Check the records below for the word "unfold" and state how many lines contain it, replying with the number only.

(DATASET ENTRIES)

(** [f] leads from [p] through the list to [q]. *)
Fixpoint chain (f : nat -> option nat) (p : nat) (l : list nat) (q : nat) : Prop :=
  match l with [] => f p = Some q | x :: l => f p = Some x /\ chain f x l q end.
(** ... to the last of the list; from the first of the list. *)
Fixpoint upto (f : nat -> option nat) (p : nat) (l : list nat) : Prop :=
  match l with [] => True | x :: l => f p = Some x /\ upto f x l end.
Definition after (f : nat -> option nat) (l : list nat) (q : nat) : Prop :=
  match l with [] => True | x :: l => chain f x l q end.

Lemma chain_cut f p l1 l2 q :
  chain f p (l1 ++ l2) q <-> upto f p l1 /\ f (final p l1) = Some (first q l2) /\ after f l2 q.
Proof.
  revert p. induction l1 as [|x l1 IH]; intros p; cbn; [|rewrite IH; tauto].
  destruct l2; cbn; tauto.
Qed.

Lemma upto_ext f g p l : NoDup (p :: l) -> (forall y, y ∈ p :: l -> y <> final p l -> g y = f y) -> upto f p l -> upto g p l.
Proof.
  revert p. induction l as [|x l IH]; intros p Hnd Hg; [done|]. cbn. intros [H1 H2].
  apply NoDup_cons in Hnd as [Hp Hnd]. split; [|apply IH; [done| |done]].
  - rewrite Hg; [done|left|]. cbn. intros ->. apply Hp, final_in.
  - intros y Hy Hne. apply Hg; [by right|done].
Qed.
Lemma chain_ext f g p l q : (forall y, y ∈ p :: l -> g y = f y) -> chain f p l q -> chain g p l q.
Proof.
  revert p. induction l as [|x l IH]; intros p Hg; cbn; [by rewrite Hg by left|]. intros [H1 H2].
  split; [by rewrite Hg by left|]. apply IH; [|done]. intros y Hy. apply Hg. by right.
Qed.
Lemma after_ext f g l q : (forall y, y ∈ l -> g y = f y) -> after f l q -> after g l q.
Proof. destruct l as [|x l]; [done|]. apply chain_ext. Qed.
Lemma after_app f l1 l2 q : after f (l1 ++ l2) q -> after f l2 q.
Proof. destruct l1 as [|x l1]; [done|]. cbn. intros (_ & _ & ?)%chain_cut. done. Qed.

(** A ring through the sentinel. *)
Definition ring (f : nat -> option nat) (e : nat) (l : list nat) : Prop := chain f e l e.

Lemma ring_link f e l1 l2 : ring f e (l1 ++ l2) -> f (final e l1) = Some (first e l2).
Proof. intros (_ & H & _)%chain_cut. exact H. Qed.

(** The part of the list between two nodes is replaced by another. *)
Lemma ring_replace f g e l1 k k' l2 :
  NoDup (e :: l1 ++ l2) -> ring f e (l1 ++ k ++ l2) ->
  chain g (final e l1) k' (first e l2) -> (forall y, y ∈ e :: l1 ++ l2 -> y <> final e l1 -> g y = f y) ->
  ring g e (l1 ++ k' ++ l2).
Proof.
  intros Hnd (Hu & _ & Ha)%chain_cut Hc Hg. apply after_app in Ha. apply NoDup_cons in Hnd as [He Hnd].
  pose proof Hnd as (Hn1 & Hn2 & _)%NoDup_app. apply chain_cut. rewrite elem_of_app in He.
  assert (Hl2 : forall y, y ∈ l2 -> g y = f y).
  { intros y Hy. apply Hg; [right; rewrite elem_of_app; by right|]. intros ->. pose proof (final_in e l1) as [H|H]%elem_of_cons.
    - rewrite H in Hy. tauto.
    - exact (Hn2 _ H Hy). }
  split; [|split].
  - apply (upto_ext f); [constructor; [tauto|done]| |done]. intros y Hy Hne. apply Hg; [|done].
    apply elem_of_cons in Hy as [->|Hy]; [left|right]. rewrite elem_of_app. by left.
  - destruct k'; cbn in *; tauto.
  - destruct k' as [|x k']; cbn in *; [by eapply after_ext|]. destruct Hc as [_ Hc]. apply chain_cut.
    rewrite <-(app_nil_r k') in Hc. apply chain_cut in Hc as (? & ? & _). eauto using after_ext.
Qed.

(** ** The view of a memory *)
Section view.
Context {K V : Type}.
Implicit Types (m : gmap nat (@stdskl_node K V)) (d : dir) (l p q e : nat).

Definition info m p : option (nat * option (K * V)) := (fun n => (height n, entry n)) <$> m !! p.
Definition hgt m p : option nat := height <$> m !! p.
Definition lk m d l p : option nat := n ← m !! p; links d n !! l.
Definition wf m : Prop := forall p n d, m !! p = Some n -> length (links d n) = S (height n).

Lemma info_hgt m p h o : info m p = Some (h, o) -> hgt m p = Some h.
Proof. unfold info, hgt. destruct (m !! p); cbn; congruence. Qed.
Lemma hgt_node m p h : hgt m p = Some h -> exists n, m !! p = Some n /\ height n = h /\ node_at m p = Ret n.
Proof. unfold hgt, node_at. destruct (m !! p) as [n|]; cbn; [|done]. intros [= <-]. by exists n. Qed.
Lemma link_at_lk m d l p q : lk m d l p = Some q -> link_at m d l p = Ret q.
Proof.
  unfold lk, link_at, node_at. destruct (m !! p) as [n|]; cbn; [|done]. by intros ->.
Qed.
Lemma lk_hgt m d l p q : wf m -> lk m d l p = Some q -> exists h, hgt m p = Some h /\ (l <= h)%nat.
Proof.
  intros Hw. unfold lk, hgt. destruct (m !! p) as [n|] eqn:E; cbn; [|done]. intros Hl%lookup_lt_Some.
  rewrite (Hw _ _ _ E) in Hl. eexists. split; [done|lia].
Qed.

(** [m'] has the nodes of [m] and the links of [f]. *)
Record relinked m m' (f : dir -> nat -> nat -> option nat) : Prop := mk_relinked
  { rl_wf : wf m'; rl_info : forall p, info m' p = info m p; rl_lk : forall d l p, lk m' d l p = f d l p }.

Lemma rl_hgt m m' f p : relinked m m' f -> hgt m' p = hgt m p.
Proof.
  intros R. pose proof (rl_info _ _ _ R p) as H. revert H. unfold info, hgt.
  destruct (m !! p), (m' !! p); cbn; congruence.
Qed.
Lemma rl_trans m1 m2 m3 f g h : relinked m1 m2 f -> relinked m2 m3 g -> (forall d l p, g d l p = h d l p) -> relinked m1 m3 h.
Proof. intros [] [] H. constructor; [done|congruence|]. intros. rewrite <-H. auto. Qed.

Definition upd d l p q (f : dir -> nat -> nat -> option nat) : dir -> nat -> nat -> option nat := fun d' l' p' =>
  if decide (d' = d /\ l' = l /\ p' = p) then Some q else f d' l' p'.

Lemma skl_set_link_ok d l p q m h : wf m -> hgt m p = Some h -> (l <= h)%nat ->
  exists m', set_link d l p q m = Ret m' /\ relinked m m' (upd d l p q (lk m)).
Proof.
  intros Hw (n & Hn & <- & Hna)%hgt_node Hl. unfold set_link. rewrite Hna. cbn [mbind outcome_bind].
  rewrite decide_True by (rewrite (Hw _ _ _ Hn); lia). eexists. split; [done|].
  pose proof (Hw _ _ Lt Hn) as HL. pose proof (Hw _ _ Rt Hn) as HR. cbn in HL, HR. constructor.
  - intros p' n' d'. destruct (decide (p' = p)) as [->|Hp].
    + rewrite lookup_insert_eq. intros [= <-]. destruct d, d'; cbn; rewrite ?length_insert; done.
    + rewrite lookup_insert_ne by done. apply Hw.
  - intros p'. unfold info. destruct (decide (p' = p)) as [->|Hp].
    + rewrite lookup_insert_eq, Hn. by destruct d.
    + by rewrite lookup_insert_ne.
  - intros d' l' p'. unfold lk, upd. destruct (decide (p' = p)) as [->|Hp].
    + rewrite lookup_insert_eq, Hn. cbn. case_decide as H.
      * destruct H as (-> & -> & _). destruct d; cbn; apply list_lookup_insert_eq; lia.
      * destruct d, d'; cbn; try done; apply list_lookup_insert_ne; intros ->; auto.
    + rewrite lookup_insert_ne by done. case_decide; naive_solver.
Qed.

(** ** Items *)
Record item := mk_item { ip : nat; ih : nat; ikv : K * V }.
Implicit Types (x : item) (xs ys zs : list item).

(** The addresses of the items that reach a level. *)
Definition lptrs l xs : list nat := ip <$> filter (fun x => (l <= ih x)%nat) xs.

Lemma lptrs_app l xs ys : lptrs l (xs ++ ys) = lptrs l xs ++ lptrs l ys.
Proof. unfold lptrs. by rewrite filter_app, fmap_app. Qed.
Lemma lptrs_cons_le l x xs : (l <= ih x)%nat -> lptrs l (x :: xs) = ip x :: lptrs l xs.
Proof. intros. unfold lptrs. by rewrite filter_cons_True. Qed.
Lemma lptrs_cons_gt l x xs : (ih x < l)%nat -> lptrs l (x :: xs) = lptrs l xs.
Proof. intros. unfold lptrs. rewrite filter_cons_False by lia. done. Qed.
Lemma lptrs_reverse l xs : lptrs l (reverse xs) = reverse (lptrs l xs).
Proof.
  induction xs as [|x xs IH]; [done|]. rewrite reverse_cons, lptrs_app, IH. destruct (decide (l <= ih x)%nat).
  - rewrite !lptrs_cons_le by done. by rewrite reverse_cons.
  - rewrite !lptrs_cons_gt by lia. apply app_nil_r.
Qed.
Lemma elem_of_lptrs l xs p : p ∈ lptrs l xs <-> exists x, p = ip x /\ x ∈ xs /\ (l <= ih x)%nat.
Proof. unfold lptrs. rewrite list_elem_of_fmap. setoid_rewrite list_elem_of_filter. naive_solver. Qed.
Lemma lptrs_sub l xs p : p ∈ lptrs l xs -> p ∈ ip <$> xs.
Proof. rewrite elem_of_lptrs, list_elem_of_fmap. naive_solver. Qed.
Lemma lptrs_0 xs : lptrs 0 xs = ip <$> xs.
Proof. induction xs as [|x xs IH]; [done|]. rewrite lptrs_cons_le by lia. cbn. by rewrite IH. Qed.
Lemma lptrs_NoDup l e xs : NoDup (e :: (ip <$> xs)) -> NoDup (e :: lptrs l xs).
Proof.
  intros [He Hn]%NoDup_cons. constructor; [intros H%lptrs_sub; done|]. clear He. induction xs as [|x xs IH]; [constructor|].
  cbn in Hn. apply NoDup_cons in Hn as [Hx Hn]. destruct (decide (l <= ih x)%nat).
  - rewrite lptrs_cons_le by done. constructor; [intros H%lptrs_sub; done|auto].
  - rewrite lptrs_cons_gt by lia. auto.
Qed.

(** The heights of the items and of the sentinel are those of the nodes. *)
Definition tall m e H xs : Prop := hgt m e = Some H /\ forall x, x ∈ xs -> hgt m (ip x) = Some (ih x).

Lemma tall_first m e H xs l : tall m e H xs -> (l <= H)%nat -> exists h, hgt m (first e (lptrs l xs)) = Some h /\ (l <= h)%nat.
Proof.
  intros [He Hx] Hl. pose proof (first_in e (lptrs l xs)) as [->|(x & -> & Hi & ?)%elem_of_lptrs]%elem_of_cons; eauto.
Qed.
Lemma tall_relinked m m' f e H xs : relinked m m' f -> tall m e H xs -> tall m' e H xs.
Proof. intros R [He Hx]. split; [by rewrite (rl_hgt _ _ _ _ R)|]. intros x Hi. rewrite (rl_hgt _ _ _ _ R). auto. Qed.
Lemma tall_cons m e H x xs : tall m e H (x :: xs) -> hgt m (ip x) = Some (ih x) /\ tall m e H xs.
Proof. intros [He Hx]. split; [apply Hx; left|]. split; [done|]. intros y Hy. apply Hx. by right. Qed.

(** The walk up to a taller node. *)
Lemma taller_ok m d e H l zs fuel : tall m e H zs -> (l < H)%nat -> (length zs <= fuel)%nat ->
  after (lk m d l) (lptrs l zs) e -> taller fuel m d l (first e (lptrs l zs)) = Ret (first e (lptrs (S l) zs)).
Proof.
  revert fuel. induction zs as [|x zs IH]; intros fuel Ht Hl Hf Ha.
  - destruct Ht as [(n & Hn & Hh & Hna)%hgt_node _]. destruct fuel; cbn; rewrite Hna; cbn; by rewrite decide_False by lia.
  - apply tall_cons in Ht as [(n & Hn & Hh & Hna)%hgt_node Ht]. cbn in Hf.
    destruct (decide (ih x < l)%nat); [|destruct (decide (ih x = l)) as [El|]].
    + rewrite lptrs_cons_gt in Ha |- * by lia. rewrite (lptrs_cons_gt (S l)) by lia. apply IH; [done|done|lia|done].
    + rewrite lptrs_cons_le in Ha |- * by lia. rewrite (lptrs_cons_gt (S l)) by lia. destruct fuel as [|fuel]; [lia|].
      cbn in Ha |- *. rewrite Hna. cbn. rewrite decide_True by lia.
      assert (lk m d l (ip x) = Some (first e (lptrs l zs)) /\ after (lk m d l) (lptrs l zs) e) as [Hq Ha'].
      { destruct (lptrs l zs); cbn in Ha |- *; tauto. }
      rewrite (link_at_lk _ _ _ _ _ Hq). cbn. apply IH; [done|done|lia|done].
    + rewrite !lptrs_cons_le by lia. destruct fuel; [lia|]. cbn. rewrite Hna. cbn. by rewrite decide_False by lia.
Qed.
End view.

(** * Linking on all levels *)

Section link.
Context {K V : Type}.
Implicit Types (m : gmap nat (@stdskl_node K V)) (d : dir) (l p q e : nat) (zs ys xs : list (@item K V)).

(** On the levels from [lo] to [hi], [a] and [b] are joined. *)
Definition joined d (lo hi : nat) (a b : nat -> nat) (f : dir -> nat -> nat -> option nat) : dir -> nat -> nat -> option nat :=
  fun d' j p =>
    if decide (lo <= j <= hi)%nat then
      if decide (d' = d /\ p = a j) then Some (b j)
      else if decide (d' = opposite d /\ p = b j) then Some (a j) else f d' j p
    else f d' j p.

(End DATASET ENTRIES)

EXERCISE RESULT:
12